WORK ORDER — In the entries below, the lines from the one with "(** quinn: [VarInt::from_u64]" through the one with "varint_spec n : varint_from_u64" are to be copied exactly; both ends count.

Dataset items —
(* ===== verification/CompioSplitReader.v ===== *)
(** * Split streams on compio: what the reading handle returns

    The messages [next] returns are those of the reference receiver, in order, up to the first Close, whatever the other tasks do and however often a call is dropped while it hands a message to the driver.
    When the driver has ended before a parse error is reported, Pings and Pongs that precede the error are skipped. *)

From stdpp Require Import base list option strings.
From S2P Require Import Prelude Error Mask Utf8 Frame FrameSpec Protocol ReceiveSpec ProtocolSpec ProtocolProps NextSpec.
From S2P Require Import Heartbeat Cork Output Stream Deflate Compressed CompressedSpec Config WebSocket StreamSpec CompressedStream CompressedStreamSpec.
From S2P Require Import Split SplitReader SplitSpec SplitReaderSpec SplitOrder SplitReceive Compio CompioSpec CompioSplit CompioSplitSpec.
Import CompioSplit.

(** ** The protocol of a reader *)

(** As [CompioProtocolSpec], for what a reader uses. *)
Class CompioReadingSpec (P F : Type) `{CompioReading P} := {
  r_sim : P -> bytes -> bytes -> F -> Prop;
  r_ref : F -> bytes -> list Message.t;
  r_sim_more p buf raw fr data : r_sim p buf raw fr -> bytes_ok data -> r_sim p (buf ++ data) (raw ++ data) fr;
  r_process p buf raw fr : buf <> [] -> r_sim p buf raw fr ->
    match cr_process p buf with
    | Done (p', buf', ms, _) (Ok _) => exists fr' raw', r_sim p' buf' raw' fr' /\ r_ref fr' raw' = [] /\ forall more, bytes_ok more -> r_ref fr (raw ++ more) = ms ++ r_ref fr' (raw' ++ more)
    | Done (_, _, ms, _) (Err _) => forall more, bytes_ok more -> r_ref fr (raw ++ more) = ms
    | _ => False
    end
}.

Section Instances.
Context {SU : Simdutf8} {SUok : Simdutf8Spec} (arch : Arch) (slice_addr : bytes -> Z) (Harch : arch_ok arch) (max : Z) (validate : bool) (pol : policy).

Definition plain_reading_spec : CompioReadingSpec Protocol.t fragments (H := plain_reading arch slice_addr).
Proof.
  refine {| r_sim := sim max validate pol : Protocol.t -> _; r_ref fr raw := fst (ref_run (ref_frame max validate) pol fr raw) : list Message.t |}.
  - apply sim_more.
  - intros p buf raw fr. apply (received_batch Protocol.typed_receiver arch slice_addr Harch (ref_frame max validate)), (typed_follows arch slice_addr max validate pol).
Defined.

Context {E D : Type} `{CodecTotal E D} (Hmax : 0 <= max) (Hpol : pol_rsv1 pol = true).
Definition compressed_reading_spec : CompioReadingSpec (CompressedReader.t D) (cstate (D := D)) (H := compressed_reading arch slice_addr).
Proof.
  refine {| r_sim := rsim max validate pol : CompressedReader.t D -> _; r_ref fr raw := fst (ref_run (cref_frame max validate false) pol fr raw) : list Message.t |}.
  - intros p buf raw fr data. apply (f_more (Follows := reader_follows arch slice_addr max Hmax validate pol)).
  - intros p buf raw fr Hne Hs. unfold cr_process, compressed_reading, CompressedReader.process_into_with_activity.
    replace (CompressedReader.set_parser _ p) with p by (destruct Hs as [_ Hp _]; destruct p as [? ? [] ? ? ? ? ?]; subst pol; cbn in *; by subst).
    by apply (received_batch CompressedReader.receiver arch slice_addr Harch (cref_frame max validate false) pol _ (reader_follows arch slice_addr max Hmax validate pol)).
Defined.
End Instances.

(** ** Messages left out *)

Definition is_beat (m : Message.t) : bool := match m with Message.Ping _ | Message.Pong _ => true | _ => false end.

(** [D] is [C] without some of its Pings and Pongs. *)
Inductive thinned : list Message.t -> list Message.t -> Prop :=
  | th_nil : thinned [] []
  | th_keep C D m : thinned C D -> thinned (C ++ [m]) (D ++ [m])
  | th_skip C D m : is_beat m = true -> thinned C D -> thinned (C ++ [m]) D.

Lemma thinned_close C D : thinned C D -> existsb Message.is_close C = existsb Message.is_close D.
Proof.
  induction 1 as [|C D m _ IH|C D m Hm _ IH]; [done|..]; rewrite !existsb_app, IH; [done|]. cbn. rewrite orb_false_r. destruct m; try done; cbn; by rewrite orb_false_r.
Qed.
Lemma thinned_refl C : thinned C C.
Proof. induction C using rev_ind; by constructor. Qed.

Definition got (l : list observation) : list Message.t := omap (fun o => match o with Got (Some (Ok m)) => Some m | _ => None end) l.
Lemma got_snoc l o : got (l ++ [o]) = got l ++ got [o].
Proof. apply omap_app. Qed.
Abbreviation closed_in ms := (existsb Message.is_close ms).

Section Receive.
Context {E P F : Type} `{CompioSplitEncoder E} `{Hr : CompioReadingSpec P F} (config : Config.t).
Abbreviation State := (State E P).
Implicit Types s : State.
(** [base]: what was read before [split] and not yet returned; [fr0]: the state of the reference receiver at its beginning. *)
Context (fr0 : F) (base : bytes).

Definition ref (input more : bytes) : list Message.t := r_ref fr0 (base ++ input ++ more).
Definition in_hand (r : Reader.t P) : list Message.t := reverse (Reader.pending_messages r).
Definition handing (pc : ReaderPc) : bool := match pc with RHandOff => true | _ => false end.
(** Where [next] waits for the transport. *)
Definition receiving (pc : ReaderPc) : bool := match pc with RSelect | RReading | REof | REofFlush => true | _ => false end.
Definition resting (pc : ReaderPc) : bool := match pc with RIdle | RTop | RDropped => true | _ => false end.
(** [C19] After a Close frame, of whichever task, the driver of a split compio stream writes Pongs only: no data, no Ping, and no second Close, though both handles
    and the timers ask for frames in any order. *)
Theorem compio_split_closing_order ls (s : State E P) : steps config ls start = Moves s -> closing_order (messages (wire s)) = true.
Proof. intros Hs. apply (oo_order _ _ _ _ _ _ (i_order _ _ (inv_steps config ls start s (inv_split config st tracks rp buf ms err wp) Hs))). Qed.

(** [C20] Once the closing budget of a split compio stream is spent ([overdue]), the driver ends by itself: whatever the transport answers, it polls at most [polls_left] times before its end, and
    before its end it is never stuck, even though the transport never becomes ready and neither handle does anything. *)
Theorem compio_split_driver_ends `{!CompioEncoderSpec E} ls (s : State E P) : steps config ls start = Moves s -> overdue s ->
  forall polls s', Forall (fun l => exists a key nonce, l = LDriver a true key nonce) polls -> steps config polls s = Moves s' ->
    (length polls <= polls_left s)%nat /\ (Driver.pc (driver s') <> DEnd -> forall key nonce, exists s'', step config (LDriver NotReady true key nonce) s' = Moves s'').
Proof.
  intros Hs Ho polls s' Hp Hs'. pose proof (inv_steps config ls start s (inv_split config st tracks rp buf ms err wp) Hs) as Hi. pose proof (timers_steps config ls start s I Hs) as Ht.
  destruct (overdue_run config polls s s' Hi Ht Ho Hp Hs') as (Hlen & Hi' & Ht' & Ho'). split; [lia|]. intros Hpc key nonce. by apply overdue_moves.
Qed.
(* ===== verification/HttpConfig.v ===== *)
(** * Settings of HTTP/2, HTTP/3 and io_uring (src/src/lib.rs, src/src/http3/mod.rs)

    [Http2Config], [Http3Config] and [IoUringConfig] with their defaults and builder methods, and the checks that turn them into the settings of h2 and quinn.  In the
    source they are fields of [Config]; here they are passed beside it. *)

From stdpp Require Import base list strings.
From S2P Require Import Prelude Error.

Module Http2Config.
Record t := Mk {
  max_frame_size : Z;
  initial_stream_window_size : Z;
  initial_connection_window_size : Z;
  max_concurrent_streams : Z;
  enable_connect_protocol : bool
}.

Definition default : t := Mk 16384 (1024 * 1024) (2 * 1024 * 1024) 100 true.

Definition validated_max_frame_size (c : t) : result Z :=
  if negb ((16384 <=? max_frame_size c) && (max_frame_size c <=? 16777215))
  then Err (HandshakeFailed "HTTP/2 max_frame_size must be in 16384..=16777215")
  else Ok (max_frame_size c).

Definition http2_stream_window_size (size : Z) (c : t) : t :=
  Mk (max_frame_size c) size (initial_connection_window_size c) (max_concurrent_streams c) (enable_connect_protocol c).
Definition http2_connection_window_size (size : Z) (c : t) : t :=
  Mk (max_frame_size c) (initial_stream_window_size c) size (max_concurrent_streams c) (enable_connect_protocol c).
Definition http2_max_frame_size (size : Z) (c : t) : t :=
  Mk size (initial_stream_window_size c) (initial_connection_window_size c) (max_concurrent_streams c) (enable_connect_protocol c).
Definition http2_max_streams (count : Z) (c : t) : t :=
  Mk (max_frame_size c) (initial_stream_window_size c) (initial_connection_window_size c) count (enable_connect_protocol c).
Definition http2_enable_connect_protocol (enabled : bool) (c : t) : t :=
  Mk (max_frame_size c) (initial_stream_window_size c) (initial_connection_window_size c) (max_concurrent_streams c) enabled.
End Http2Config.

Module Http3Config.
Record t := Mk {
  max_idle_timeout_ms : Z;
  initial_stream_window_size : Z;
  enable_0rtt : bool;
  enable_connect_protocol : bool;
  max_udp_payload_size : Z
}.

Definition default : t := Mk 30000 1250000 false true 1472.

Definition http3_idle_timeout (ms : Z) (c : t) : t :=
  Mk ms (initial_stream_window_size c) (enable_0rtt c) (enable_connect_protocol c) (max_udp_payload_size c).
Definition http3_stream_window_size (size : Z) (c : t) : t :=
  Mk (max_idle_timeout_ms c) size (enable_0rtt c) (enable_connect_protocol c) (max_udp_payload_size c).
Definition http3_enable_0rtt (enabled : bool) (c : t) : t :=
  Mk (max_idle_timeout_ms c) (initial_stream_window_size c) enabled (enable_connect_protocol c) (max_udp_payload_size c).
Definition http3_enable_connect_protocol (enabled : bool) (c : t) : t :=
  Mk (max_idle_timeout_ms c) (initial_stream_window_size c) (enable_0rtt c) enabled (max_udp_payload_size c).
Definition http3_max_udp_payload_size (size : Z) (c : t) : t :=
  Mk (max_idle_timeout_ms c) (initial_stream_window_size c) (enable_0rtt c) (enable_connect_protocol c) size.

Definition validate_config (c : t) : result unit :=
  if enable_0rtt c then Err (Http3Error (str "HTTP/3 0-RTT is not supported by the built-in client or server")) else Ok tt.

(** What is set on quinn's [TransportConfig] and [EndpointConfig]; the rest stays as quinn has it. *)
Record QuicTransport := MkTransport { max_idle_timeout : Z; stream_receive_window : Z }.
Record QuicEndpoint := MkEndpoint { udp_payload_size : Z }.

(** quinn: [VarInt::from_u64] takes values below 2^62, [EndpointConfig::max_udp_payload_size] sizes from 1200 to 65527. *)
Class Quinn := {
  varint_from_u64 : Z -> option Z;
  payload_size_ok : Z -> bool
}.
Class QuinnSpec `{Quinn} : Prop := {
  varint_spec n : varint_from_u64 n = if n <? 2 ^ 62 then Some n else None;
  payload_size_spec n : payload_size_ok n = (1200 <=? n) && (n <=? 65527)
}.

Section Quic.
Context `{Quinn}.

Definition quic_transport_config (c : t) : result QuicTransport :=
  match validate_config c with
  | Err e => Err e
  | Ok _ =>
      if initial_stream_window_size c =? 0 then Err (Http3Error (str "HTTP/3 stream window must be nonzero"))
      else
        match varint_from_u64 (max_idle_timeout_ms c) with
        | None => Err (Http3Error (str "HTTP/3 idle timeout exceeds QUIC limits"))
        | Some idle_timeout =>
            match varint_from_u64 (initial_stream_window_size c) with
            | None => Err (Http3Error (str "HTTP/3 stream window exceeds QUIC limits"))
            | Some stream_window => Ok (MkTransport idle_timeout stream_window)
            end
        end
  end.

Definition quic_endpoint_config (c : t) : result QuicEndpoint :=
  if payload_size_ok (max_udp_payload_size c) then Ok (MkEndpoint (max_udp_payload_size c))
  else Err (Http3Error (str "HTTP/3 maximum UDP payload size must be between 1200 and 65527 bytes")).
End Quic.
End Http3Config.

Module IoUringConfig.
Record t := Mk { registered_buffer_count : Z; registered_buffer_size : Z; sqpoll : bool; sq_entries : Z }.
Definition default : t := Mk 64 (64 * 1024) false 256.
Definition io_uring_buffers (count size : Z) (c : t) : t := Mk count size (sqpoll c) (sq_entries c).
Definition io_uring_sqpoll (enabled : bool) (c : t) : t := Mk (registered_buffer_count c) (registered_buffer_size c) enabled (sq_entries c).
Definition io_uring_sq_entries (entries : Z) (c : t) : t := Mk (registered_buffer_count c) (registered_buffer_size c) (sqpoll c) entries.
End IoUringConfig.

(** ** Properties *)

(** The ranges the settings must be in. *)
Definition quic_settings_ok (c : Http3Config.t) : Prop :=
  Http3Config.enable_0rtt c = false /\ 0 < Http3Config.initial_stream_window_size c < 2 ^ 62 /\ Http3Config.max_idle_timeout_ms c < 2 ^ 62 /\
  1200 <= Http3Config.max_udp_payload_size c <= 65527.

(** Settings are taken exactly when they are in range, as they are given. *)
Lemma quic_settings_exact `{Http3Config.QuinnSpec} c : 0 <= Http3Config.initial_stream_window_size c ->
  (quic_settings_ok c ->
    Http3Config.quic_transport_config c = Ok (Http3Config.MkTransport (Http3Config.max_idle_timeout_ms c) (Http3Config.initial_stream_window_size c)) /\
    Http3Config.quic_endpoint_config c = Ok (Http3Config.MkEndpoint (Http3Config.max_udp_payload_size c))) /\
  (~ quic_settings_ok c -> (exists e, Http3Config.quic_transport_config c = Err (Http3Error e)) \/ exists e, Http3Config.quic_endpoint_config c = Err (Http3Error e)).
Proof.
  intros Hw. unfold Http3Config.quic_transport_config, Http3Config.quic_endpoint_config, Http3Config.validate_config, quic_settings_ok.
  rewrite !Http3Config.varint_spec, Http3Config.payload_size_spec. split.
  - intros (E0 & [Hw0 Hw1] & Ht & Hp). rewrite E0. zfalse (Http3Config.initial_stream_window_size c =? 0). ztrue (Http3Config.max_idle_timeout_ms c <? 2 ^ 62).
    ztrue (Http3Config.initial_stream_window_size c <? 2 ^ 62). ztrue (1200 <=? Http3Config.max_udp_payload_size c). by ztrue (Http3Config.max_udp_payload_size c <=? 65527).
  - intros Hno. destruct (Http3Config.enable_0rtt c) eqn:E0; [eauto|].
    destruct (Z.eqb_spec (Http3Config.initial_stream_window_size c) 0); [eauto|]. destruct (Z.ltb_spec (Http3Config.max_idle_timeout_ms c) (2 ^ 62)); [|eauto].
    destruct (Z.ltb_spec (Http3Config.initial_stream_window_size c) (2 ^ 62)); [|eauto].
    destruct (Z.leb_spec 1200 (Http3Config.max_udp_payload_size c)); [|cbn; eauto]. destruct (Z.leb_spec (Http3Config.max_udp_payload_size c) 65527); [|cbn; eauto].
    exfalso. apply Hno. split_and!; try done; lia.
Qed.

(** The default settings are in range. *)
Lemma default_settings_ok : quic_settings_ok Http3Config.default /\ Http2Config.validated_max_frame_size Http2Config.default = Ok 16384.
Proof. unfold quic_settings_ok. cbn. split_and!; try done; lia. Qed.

FINISHED EXERCISE —
(** quinn: [VarInt::from_u64] takes values below 2^62, [EndpointConfig::max_udp_payload_size] sizes from 1200 to 65527. *)
Class Quinn := {
  varint_from_u64 : Z -> option Z;
  payload_size_ok : Z -> bool
}.
Class QuinnSpec `{Quinn} : Prop := {
  varint_spec n : varint_from_u64 n = if n <? 2 ^ 62 then Some n else None;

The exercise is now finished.